Directions for this task
Below are the records; give again exactly the line with "seal_randomness_lookback : Z;", the line with "Ok (testnet_chain, testnet_fil)", and each line that lies between them, and nothing besides.

Data section

____________________

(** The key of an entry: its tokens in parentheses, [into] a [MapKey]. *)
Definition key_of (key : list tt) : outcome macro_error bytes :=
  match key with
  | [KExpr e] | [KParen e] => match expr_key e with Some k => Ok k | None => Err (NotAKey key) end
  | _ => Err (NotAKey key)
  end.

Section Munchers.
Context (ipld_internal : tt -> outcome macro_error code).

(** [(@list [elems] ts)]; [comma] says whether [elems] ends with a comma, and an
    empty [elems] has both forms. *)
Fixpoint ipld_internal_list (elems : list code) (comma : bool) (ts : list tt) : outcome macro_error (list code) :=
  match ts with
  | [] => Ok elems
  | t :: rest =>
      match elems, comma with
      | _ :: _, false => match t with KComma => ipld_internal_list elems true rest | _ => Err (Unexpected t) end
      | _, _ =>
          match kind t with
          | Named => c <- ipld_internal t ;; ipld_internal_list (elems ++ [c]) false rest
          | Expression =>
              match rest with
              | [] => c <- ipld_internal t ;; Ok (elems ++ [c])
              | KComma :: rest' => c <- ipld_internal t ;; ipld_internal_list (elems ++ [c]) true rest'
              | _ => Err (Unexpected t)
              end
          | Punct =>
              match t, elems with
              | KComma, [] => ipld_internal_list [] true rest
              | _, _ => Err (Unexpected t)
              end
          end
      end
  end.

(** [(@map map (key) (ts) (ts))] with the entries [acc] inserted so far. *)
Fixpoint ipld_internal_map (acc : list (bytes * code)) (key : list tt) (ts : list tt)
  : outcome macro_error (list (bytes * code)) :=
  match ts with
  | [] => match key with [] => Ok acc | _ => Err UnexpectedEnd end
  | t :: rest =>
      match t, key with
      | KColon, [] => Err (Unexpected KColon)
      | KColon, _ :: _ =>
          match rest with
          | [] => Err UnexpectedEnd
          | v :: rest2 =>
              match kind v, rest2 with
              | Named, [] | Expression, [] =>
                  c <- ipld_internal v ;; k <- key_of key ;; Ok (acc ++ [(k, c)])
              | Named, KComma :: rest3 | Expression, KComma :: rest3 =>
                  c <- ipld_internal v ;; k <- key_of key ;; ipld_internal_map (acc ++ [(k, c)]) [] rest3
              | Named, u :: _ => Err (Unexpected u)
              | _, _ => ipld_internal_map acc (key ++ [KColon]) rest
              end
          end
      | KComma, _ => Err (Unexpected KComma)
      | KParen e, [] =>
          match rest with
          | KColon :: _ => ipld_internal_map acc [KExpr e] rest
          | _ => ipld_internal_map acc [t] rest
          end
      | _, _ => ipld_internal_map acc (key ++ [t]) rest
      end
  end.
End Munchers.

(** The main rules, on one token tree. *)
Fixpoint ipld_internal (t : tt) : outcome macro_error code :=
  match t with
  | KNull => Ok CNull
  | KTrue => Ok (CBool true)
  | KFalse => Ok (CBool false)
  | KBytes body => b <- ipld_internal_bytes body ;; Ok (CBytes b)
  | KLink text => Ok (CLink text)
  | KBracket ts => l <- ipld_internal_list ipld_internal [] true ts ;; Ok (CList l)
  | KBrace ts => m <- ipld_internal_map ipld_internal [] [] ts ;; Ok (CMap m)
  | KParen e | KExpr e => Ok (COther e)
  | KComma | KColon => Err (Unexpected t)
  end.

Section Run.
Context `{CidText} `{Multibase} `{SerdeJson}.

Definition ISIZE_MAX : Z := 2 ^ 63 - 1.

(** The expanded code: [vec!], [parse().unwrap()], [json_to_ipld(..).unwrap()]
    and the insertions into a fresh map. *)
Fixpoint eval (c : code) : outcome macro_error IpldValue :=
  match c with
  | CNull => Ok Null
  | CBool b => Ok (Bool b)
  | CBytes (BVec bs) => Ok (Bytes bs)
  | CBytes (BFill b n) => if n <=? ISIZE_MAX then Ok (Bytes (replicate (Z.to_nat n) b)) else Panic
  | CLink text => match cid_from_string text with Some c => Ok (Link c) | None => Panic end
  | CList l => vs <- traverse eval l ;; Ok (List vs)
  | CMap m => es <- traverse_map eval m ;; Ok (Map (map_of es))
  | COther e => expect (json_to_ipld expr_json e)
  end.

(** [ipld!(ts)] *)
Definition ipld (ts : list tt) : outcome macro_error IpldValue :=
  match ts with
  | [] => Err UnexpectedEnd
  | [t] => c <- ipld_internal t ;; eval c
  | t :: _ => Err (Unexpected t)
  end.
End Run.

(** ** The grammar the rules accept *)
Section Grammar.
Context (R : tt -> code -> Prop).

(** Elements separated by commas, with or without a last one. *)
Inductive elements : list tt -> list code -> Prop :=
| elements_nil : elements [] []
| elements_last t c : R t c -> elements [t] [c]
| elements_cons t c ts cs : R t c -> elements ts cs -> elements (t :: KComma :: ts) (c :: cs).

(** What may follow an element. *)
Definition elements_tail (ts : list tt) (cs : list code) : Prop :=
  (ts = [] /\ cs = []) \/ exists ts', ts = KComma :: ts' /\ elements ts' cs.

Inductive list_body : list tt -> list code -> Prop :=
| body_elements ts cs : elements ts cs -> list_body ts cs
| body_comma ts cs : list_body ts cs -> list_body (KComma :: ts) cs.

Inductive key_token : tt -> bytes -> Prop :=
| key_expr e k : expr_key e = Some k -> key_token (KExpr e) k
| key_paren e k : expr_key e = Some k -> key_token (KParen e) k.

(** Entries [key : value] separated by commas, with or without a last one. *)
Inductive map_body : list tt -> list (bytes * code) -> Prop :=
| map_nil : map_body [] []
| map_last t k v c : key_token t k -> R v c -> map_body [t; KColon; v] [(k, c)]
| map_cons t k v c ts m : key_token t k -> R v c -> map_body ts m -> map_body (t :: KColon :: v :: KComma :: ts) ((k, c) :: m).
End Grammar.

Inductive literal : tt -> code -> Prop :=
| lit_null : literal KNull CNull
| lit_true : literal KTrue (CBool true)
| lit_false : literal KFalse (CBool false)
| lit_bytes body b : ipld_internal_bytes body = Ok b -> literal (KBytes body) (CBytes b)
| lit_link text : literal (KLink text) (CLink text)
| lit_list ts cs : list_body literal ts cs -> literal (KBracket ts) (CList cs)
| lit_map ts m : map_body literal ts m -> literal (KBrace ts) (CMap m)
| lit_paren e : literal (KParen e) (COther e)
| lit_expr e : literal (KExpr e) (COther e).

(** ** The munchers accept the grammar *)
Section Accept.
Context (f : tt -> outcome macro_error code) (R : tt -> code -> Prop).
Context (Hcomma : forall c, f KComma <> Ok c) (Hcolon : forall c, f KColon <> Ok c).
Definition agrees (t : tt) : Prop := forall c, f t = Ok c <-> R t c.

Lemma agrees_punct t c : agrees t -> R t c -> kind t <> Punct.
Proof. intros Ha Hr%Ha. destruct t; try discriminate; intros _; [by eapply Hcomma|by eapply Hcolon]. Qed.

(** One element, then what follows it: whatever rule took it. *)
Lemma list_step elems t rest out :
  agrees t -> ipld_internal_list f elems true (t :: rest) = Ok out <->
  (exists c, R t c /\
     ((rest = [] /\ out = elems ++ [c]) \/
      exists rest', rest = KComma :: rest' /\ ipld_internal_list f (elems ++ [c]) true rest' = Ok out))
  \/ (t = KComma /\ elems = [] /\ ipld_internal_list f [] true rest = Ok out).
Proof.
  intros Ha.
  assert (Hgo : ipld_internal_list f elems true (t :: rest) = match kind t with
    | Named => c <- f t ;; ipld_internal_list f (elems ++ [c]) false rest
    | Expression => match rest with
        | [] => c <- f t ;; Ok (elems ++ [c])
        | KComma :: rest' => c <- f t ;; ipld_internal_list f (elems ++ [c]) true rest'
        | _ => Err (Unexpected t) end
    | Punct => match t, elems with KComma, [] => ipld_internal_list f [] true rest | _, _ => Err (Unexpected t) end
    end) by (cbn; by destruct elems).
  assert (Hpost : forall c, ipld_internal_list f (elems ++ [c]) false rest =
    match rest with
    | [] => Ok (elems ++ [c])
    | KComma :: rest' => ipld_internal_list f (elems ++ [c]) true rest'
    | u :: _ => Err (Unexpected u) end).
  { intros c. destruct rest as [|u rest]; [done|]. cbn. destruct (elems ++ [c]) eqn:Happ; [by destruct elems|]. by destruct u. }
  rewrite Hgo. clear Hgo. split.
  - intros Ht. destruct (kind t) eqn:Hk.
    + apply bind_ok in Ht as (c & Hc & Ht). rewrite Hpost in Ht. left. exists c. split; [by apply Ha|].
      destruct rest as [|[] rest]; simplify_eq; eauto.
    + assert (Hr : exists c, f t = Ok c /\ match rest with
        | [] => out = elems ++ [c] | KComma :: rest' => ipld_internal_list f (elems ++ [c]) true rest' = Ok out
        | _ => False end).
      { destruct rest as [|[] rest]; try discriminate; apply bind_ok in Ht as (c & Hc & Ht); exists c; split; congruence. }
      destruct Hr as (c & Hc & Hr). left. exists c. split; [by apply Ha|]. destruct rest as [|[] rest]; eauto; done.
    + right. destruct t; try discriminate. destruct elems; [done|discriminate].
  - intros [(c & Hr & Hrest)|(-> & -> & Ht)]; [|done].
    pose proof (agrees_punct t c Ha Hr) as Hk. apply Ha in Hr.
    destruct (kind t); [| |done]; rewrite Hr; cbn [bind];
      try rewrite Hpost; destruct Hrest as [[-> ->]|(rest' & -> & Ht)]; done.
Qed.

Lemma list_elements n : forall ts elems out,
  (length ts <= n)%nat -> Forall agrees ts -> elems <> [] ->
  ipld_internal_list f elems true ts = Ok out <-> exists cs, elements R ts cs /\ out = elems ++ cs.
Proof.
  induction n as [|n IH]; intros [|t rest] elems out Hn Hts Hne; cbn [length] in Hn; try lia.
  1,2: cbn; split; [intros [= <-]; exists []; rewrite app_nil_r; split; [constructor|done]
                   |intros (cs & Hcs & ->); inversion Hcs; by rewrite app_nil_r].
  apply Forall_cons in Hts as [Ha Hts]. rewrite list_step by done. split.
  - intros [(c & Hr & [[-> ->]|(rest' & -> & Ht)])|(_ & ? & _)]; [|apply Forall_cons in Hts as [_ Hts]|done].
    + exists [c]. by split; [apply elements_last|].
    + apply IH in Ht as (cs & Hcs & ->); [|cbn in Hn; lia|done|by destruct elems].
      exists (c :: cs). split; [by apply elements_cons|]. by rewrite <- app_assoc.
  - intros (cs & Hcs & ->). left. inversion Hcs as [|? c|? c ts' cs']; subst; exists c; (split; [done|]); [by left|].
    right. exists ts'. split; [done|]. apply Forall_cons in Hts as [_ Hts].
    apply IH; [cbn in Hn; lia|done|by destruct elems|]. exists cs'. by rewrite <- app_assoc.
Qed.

____________________

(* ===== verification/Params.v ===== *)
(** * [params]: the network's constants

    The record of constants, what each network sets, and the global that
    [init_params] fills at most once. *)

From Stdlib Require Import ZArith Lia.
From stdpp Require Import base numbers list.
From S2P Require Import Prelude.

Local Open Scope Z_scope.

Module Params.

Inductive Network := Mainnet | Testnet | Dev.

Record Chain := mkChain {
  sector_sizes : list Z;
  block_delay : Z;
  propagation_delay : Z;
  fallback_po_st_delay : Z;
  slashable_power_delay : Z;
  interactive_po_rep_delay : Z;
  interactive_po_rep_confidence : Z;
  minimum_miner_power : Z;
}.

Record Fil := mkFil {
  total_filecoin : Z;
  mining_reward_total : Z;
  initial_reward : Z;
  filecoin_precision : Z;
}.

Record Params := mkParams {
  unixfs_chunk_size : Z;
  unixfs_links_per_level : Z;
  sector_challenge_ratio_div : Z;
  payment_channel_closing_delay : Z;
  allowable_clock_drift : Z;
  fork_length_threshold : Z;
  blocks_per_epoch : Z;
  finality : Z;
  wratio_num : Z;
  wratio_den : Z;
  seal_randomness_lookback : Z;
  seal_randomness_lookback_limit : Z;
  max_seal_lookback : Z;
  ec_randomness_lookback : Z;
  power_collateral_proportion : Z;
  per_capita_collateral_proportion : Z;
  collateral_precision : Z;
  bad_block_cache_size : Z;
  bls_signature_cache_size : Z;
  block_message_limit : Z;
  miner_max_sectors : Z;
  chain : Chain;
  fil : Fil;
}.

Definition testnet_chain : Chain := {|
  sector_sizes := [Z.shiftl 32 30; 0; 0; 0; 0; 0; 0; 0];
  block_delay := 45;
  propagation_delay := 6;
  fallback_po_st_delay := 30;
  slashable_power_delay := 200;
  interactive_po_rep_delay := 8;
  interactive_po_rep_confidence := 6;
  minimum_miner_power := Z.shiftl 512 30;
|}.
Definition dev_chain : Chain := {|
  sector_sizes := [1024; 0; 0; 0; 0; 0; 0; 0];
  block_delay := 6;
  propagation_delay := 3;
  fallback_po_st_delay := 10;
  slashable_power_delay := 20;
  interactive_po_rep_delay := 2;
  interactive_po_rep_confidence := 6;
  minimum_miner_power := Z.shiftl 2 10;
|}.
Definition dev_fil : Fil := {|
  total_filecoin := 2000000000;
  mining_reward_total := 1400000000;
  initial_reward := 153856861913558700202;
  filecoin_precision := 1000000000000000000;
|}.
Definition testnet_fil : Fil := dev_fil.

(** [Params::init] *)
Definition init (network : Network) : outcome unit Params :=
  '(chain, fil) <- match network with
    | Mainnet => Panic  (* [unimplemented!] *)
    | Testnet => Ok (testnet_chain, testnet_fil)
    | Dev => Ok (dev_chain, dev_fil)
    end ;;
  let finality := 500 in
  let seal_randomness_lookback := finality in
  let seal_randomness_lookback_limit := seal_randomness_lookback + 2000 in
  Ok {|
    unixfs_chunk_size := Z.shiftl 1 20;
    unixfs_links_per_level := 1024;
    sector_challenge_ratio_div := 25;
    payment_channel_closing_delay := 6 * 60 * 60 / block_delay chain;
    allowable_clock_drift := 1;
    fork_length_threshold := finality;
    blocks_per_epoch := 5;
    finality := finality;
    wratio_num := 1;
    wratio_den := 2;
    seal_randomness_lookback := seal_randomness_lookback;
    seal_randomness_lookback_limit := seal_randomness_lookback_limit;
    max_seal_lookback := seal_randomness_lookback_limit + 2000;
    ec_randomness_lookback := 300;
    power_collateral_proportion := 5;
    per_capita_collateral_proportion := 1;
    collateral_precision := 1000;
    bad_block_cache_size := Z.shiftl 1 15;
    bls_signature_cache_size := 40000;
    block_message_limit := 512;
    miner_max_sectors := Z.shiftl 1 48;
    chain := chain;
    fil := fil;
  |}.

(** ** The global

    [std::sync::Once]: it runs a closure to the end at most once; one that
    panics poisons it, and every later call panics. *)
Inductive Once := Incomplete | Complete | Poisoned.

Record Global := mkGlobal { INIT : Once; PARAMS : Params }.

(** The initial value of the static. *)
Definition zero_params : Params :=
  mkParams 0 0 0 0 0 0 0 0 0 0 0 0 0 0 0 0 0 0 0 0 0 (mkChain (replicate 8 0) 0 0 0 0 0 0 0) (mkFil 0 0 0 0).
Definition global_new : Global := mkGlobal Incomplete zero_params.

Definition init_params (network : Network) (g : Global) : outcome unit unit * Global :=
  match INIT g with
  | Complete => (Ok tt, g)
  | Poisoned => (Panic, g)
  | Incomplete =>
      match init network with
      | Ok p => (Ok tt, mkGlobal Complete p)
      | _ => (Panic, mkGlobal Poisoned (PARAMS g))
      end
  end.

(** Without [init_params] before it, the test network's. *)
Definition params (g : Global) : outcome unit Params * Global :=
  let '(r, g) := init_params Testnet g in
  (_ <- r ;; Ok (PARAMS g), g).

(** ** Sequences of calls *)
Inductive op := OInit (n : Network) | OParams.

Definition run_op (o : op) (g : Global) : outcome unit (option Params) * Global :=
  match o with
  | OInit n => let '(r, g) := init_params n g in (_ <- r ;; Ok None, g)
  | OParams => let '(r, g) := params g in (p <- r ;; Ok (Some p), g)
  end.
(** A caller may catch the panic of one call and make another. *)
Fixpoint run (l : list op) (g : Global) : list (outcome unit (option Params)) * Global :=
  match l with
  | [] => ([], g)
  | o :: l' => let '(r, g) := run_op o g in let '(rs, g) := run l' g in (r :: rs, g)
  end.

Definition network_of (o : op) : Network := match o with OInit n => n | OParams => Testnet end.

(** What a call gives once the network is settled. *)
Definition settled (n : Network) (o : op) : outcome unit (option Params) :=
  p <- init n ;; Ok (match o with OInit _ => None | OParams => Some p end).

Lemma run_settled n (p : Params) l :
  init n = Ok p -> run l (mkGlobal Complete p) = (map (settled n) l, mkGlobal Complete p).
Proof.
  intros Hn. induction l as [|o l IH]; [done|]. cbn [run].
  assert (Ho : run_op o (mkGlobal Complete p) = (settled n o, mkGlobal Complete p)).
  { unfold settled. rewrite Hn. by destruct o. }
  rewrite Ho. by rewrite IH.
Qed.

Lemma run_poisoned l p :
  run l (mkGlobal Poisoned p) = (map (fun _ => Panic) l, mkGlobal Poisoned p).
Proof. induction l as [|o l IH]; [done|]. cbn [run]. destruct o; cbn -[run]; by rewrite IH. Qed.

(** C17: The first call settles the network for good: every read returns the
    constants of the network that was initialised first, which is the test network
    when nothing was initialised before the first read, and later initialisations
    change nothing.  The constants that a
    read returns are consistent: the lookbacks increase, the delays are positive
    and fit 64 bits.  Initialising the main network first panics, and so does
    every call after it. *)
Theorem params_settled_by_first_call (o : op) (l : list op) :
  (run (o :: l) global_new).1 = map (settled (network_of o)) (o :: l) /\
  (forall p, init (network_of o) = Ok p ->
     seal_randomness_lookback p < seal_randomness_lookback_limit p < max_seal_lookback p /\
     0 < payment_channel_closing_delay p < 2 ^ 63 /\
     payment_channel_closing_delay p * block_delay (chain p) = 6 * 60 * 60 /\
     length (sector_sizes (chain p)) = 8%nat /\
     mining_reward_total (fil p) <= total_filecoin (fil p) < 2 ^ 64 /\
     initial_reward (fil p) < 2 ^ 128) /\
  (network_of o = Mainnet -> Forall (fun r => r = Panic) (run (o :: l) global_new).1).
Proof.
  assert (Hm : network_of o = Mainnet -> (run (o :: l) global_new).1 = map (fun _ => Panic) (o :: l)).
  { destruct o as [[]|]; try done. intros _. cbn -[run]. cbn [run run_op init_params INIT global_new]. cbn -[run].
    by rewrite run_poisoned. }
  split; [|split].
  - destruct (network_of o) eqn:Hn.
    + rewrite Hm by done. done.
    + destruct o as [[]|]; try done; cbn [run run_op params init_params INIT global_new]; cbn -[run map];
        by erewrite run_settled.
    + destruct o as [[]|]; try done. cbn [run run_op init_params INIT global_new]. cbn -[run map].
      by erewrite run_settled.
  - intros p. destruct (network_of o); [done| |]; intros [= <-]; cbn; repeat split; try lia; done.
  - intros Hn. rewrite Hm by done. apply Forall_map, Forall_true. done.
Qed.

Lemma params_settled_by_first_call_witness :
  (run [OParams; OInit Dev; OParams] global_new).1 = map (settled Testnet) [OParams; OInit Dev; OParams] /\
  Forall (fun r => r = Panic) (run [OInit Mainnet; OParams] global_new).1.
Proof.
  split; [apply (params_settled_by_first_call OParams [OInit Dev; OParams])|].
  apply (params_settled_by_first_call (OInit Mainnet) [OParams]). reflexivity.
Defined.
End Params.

____________________

Response for this exercise
  seal_randomness_lookback : Z;
  seal_randomness_lookback_limit : Z;
  max_seal_lookback : Z;
  ec_randomness_lookback : Z;
  power_collateral_proportion : Z;
  per_capita_collateral_proportion : Z;
  collateral_precision : Z;
  bad_block_cache_size : Z;
  bls_signature_cache_size : Z;
  block_message_limit : Z;
  miner_max_sectors : Z;
  chain : Chain;
  fil : Fil;
}.

Definition testnet_chain : Chain := {|
  sector_sizes := [Z.shiftl 32 30; 0; 0; 0; 0; 0; 0; 0];
  block_delay := 45;
  propagation_delay := 6;
  fallback_po_st_delay := 30;
  slashable_power_delay := 200;
  interactive_po_rep_delay := 8;
  interactive_po_rep_confidence := 6;
  minimum_miner_power := Z.shiftl 512 30;
|}.
Definition dev_chain : Chain := {|
  sector_sizes := [1024; 0; 0; 0; 0; 0; 0; 0];
  block_delay := 6;
  propagation_delay := 3;
  fallback_po_st_delay := 10;
  slashable_power_delay := 20;
  interactive_po_rep_delay := 2;
  interactive_po_rep_confidence := 6;
  minimum_miner_power := Z.shiftl 2 10;
|}.
Definition dev_fil : Fil := {|
  total_filecoin := 2000000000;
  mining_reward_total := 1400000000;
  initial_reward := 153856861913558700202;
  filecoin_precision := 1000000000000000000;
|}.
Definition testnet_fil : Fil := dev_fil.

(** [Params::init] *)
Definition init (network : Network) : outcome unit Params :=
  '(chain, fil) <- match network with
    | Mainnet => Panic  (* [unimplemented!] *)
    | Testnet => Ok (testnet_chain, testnet_fil)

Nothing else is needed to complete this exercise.